Fixed Rule #1 prohibits students from accessing course resources or any other resources during the exam. Failure to follow this rule, and thus accessing any resource, will result in the student being marked as a cheater (committing fraud).
Fixed Rule #2 prohibits impersonation by any person acting on behalf of the student. This can be verified by tallying the number of unique IP addresses used during the exam. If multiple IP addresses are detected, it indicates that the same user account has been logged in from different computers. This suggests that someone is impersonating the student and therefore violating this rule. As a result, the student is flagged as a cheater (committing fraud). This approach can detect identity theft based on the IP address change from the standard Moodle logs. It presents an alternative to systems requiring specialized behavioral biometrics, such as keystroke dynamics [
17,
27], which is not available by default on the Moodle platform. Detecting rapid IP changes to identify multiple sessions aligns with the identification of copying using multiple accounts in edX platform [
5].
Two fixed rules were chosen because they detect fraudulent behaviors that can be definitively verified from Moodle activity logs alone. Fixed Rule #1 is verifiable because Moodle logs every resource access with a timestamp. Fixed Rule #2 is verifiable because Moodle records IP addresses for each user action. Conversely, copying from printed materials, looking at a neighbor’s screen, or downloading resources before the exam for offline access leave no trace in the platform logs. To detect these actions requires physical proctoring or additional monitoring, such as real-time camera feeds [
28]. By restricting labeling to log-verifiable violations, we ensure 100% labeling precision at the cost of uncertain labeling recall.

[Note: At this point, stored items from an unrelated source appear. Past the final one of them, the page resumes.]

(* ===== verification/RustText.v ===== *)
(** * Text on the Rust side

    What [libwasmvm] uses of Rust's standard library and of the [hex] crate
    on bytes that come from Go or from a contract: the check and the lossy
    conversion of UTF-8 ([String::from_utf8], [String::from_utf8_lossy]) and
    hexadecimal digits ([hex::encode_upper]).

    Rust and Go accept the same sequences ([GoText.Utf8.first]) but replace
    invalid ones differently: Go every byte, Rust the longest start of a
    sequence at once. *)

From Stdlib Require Import Ascii.
From S2P Require Import Prelude GoText.

(** The first character: whether it is valid, and the number of its bytes;
    for an invalid one, of the bytes that are replaced together. *)
Definition first_char (s : string) : bool * nat :=
  match s with
  | EmptyString => (true, 0%nat)
  | String c0 r =>
    if code c0 <? Utf8.RuneSelf then (true, 1%nat)
    else
      match Utf8.first (code c0), r with
      | Some (n, lo, hi), String c1 r1 =>
        if Utf8.within lo hi c1 then
          match n, r1 with
          | 2%nat, _ => (true, 2%nat)
          | _, EmptyString => (false, 2%nat)
          | _, String c2 r2 =>
            if Utf8.cont c2 then
              match n, r2 with
              | 3%nat, _ => (true, 3%nat)
              | _, EmptyString => (false, 3%nat)
              | _, String c3 _ => if Utf8.cont c3 then (true, 4%nat) else (false, 3%nat)
              end
            else (false, 2%nat)
          end
        else (false, 1%nat)
      | _, _ => (false, 1%nat)
      end
  end.

(** A string from the numbers of its bytes; the bytes of U+FFFD. *)
Definition raw (l : list Z) : string := fold_right (fun b s => String (byte_of b) s) EmptyString l.
Definition replacement : string := raw [0xEF; 0xBF; 0xBD].

Fixpoint lossy_from (skip : nat) (s : string) : string :=
  match s with
  | EmptyString => EmptyString
  | String _ rest =>
    match skip with
    | S k => lossy_from k rest
    | O =>
      let '(ok, w) := first_char s in
      (if ok then stake w s else replacement) +:+ lossy_from (pred w) rest
    end
  end.
Definition from_utf8_lossy (s : string) : string := lossy_from 0 s.

Fixpoint valid_from (skip : nat) (s : string) : bool :=
  match s with
  | EmptyString => true
  | String _ rest =>
    match skip with
    | S k => valid_from k rest
    | O => let '(ok, w) := first_char s in ok && valid_from (pred w) rest
    end
  end.
(** [String::from_utf8]; [None] is the error. *)
Definition from_utf8 (s : string) : option string :=
  if valid_from 0 s then Some s else None.

(** ** Lemmas *)

Lemma first_char_width c s : (1 <= (first_char (String c s)).2 <= String.length (String c s))%nat.
Proof. unfold first_char. repeat case_match; cbn; lia. Qed.

(** Rust and Go agree on what is valid. *)
Lemma first_char_decode c s :
  (first_char (String c s)).1 = true ->
  Utf8.DecodeRune (String c s) <> (Utf8.RuneError, 1%nat) /\
  (first_char (String c s)).2 = (Utf8.DecodeRune (String c s)).2.
Proof.
  unfold first_char, Utf8.DecodeRune.
  destruct (Z.ltb_spec (code c) Utf8.RuneSelf) as [Hc|Hc].
  { intros _. split; [|done]. intros [= E]. rewrite E in Hc. done. }
  destruct (Utf8.first (code c)) as [[[n lo] hi]|] eqn:Ef; [|done].
  assert (n = 2 \/ n = 3 \/ n = 4)%nat as Hn.
  { unfold Utf8.first in Ef. repeat case_match; simplify_eq; auto. }
  destruct s as [|c1 [|c2 [|c3 s]]]; destruct Hn as [-> | [-> | ->]]; try done;
    repeat case_match; simplify_eq/=; try done; intros _; split; done.
Qed.

Lemma lossy_from_valid k s : valid_from k s = true -> lossy_from k s = sdrop k s.
Proof.
  revert k. induction s as [|c s IH]; intros [|k]; cbn [lossy_from valid_from sdrop]; try done;
    [|apply IH].
  pose proof (first_char_width c s) as Hw. destruct (first_char (String c s)) as [ok w].
  cbn [snd] in Hw. intros [-> Hv]%andb_true_iff. rewrite IH by done.
  destruct w as [|w]; [lia|]. cbn [stake pred sdrop String.append]. by rewrite stake_sdrop.
Qed.
(** Text that is UTF-8 comes through unchanged. *)
Lemma from_utf8_lossy_id s : from_utf8 s = Some s -> from_utf8_lossy s = s.
Proof.
  unfold from_utf8. destruct (valid_from 0 s) eqn:E; [|done]. intros _. by apply lossy_from_valid.
Qed.
Lemma from_utf8_Some s t : from_utf8 s = Some t -> t = s.
Proof. unfold from_utf8. by case_match; intros [= <-]. Qed.

(** Two bytes of a sequence of three that is cut short are one replacement;
    bytes that can start nothing are replaced one by one. *)
Lemma lossy_examples :
  from_utf8_lossy (raw [0x61; 0xE2; 0x82; 0x62]) = "a"%string +:+ replacement +:+ "b" /\
  from_utf8_lossy (raw [0xFF; 0xFE]) = replacement +:+ replacement /\
  from_utf8_lossy (raw [0xF0; 0x9F; 0x92; 0x9A]) = raw [0xF0; 0x9F; 0x92; 0x9A].
Proof. by vm_compute. Qed.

Flexible rules can be violated without necessarily labeling the student as committing fraud; they serve as indicators of suspicious behavior.
Fixed Rule #1 can be avoided by downloading exam resources before the start of the exam. In this manner, a student could utilize the resources during the exam without leaving any trace in the logs. Flexible Rule #1 is designed to detect such behavior.
The students can avoid Fixed Rule #2 by not logging in during the exam. The single login can be executed by the impersonator, thereby leading to the identification of a unique IP address during an exam. The actual student may choose to log in only after the exam has concluded. Flexible Rule #2 is designed to identify this scenario.
3.5. ML Data Set
The framework presented in
Figure 1 represents a template that was used to derive 12 distinct data sets by combining the available features. The description of the attributes found in this template is provided in
Table 4. The distinct data sets were derived from the standard data set by adjusting the attribute computation interval and selectively including auxiliary information, as illustrated in
Figure 2.
The configuration of the experimental data sets is summarized in
Table 5. In the standard data set, each metric is computed cumulatively from the beginning of the semester. In contrast, the alternative data sets utilize temporal windows of 1, 3, 5, or 7 days for attribute calculation. The granular approach to define computation intervals is adapted from financial fraud detection [
38]. Auxiliary information encompasses the number of exam attempts and the metadata available in the student’s grade book. The final grade was intentionally excluded from the final data set, as the model is designed to detect academic fraud proactively, before the issuance of the final grade. This design choice distinguishes our framework from studies where grades received during a semester are used to identify fraud based on outlier detection after the final exams are completed [
18,
29].
Different courses or the same course in different academic years may contain a different number of resources with which a student interacts. To merge the data into the same data set, standardizing the features is necessary. Standardizing the metrics is important to achieve generalization across courses. This is confirmed by Alexandron et al. [
5] in their multiple courses evaluations. For both approaches, we scaled the number of resources the student accessed before the exam. The mean and standard deviation were computed for each exam and the samples were scaled based on (
1).
3.6. Data Balancing
An important aspect of the prediction’s performance is the distribution of entries among the classes. As can be seen in
Figure 3, the original data set (indicated by the
None label) is highly unbalanced, with the
Fraud class representing only 5.83% of the total entities. Beyond this baseline, the figure also details the comparative class distribution of
Non-Fraud vs.
Fraud entities for every balancing method evaluated in this study. These values are calculated on the entire data set and serve strictly to aid in understanding the data and the balancing methods. In our experiment, we employed a Repeated Stratified K-Fold procedure to split the data into training and testing sets. The balancing techniques were applied exclusively to the training data, leaving the testing data unmodified.
To solve the unbalanced data set issue, we evaluated eleven resampling protocols, ranging from oversampling to hybrid pipelines.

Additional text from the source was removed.